3 JANUARY 1931, Page 27

Some Essays THERE is always matter for surprise in the

annual collection of Essays by Fellows of the Royal Society of Literature. The ponderous caption suggests the usual table, glass of water and lecture : one discovers, instead, how exciting an adventure true criticism may be. In the present volume is to be found a company of excellent poets, playwrights and novelists, captained for the nonce by a poet from Fairyland. Mrs. Margaret Woods gives us vivid impressions and shrewd criticism of the poets of the 'eighties. We see the mighty William Morris striding up and down her Oxford drawing- room ; Tennyson, in his Spanish rig-out of hat and cloak Browning, the pioneer of crop-headed poets. Browning, despite his ample sympathy, was not without his aversions. " I gathered," Mrs. Woods tells us, " that he and that prince of poseurs, Oscar Wilde, had not got on very well, for Oscar said to me, with some bitterness, ' From Browning's writings one would suppose that he could forgive almost any crime, but in fact he cannot forgive one the smallest social solecism.' " Mr. Forrest Reid, the Ulster novelist, recalls the popular novels of the time, and Mr. John Drinkwatcr writes with kindliness and a dash of grim humour of that unfortunate poet, Martin Tupper. Poor Tupper's name is now a poetic byword and all his sound maxims forgotten. Mr. T. S. Eliot, who is rapidly becoming a conservative in letters, gives us an interesting little study of Walter Pater. He does not quite realize the influence that Pater has had on young minds in this country, but his theory that Pater should be classed with thinkers, such as Arnold and Carlyle, rather than with the patient practitioners of " art for art's sake," is more than a paradox. " Every Savoy opera is a spoiled Bab Ballad " booms Mr. G. K. Chesterton in his article on Gilbert and Sullivan,. but lovers of the Savoy musical comedies need not be shocked, for this paradox is merely prelude to a sound study in derivations.. The editor, Mr. De la Marc, in a 'delightful essay on Lewis Carroll, proves that poetry begins where nonsense seems to end : he is at home in Wonderland and one follows his intuitions with excitement. But he does one shocking thing : he proves that the stock story of.Queen Victoria's request for . the other works of Mr. Lewis Carroll and the arrival of a host of mathematical volumes is only a legend !

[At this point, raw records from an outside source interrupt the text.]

Definition parameter_step (body : str) (st : args_state) (cursor : nat) : option (args_state * nat) :=
  param_start ← find_from "<parameter=" body cursor;
  let after_param_marker := param_start + 11 in
  param_name_end ← find_from ">" body after_param_marker;
  let param_name := trim (slice after_param_marker param_name_end body) in
  if negb (is_nonempty param_name) || negb (forallb is_name_char param_name)
  then Some (st, param_name_end + 1)
  else
    let value_start := param_name_end + 1 in
    value_end ← find_from "</parameter>" body value_start;
    let value_raw := trim (slice value_start value_end body) in
    Some ((insert_assoc param_name (parse_param_value value_raw) st.1, true), value_end + 12).

Definition function_step (text : str) (blocks : list ParsedBlock) (pos : nat) : option (list ParsedBlock * nat) :=
  abs_start ← find_from "<function=" text pos;
  let after_marker := abs_start + 10 in
  open_end ← find_from ">" text after_marker;
  let tool_name := trim (slice after_marker open_end text) in
  if negb (is_valid_tool_name tool_name) then Some (blocks, after_marker)
  else
    let body_start := open_end + 1 in
    match find_from "</function>" text body_start with
    | None => Some (blocks, body_start)
    | Some body_end =>
        let body := slice body_start body_end text in
        let abs_end := body_end + 11 in
        let final_end :=
          match strip_prefix "</tool_call>" (trim_start (drop abs_end text)) with
          | Some rest => length text - length rest
          | None => abs_end
          end in
        let '(args, found) := iterate (parameter_step body) (S (length body)) ([], false) 0 in
        Some (if (found : bool)
              then blocks ++ [{| tool_call := new_text_tool_call abs_start tool_name args;
                                 start := abs_start; end_ := final_end |}]
              else blocks, final_end)
    end.

Definition collect_function_blocks (text : str) (blocks : list ParsedBlock) : list ParsedBlock :=
  iterate (function_step text) (S (length text)) blocks 0.

(** ** [<invoke name="tool"><arg name="key">value</arg></invoke>] *)

Definition extract_xml_attr (attr_str attr_name : str) : option str :=
  let needle := attr_name ++ lit "=" ++ [ch_dquote] in
  start ← find needle attr_str;
  let rest := drop (start + length needle) attr_str in
  end_ ← find [ch_dquote] rest;
  Some (take end_ rest).

Definition arg_step (body : str) (st : args_state) (cursor : nat) : option (args_state * nat) :=
  arg_start ← find_from "<arg" body cursor;
  let after_arg_tag := arg_start + 4 in
  arg_gt ← find_from ">" body after_arg_tag;
  let value_start := arg_gt + 1 in
  match extract_xml_attr (slice after_arg_tag arg_gt body) "name" with
  | None => Some (st, value_start)
  | Some param_name =>
      if negb (is_nonempty param_name) then Some (st, value_start)
      else
        value_end ← find_from "</arg>" body value_start;
        let value_raw := trim (slice value_start value_end body) in
        Some ((insert_assoc param_name (parse_param_value value_raw) st.1, true), value_end + 6)
  end.

Definition invoke_step (text : str) (blocks : list ParsedBlock) (pos : nat) : option (list ParsedBlock * nat) :=
  abs_start ← find_from "<invoke" text pos;
  let after_marker := abs_start + 7 in
  open_end ← find_from ">" text after_marker;
  let body_start := open_end + 1 in
  match extract_xml_attr (slice after_marker open_end text) "name" with
  | None => Some (blocks, body_start)
  | Some tool_name =>
      if negb (is_valid_tool_name tool_name) then Some (blocks, body_start)
      else
        match find_from "</invoke>" text body_start with
        | None => Some (blocks, body_start)
        | Some body_end =>
            let body := slice body_start body_end text in
            let abs_end := body_end + 9 in
            let '(args, found) := iterate (arg_step body) (S (length body)) ([], false) 0 in
            Some (if (found : bool)
                  then blocks ++ [{| tool_call := new_text_tool_call abs_start tool_name args;
                                     start := abs_start; end_ := abs_end |}]
                  else blocks, abs_end)
        end
  end.

Definition collect_invoke_blocks (text : str) (blocks : list ParsedBlock) : list ParsedBlock :=
  iterate (invoke_step text) (S (length text)) blocks 0.

(** ** [<tool_call>name<arg_key>k</arg_key><arg_value>v</arg_value></tool_call>] *)

Definition zhipu_arg_step (inner : str) (st : args_state) (arg_cursor : nat) : option (args_state * nat) :=
  key_start ← find_from "<arg_key>" inner arg_cursor;
  let key_content_start := key_start + 9 in
  key_end ← find_from "</arg_key>" inner key_content_start;
  let key := trim (slice key_content_start key_end inner) in
  let after_key := key_end + 10 in
  val_start ← find_from "<arg_value>" inner after_key;
  let val_content_start := val_start + 11 in
  val_end ← find_from "</arg_value>" inner val_content_start;
  let val := slice val_content_start val_end inner in
  Some (if is_nonempty key then (insert_assoc key (parse_param_value val) st.1, true) else st, val_end + 12).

Scholarship is worn .lightly and gracefully by Principal Maurice Hutton in his essays. He, too, pays tribute. to Alice in Wonderland and the Savoy operas, measuring by them the Victorian sense of fun. In his essays on the classics, education and religion, he combines sympathy with the present day and a sense of those deeper issues that cannot be ignored. More personal and explorative are the essays by Mr. E. L. Woodward, who is a lecturer in history. He corre- lates the personal life and the historic sense in these reveries. A country walk, a sunset, the fall of empires : how can we relate such ? Here in fact is a book of sensitive and inquiring thought, in which questions of individual experience and of mankind's destiny are held in the balance of meditation.